(* ===== verification/MemoryManager.v ===== *)
(** * The huge-page memory manager

    [sw/src/fpga/MemoryManager.{h,cpp}]: a first-fit allocator over one region
    of user memory, as a linked list of chunks.  The list is the linked list,
    in order; memory is a function from addresses to bytes.  The atomic flags
    matter only through [compare_exchange_weak], which may fail spuriously:
    [cas k] says that it does not at the [k]-th chunk visited. *)

From stdpp Require Import base gmap list numbers option sorting.
From S2P Require Import Prelude CInt Allocator.
Open Scope Z_scope.

(** ** Data *)

Record MemChunk : Type := Chunk {
  c_addr : Z;
  c_size : Z;
  c_free : bool;
}.

Record MemoryManager : Type := Manager {
  mm_base : Z;
  mm_size : Z;
  mm_chunks : list MemChunk;
  mm_mem : Z -> Z;
}.

Definition set_chunks (st : MemoryManager) (l : list MemChunk) : MemoryManager :=
  Manager (mm_base st) (mm_size st) l (mm_mem st).

(** ** Operations *)

(** The constructor. *)
Definition new_manager (base size : Z) (mem : Z -> Z) : MemoryManager :=
  Manager base size [Chunk base size true] (memset mem base 0 size).

(** The destructor deletes every chunk. *)
Definition destroy (st : MemoryManager) : MemoryManager := set_chunks st [].

Definition rounded_size (allocSize : Z) : Z := u64 (u64 (allocSize + 4095) / 4096 * 4096).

==================================================

-- WHAT THE EXERCISE ASKS --
Only the lines above from the one with "Open Scope Z_scope." up to and including the one with "(** The constructor. *)" should be repeated, exactly as written.

-- ANSWER TO THE EXERCISE --
Open Scope Z_scope.

(** ** Data *)

Record MemChunk : Type := Chunk {
  c_addr : Z;
  c_size : Z;
  c_free : bool;
}.

Record MemoryManager : Type := Manager {
  mm_base : Z;
  mm_size : Z;
  mm_chunks : list MemChunk;
  mm_mem : Z -> Z;
}.

Definition set_chunks (st : MemoryManager) (l : list MemChunk) : MemoryManager :=
  Manager (mm_base st) (mm_size st) l (mm_mem st).

(** ** Operations *)

(** The constructor. *)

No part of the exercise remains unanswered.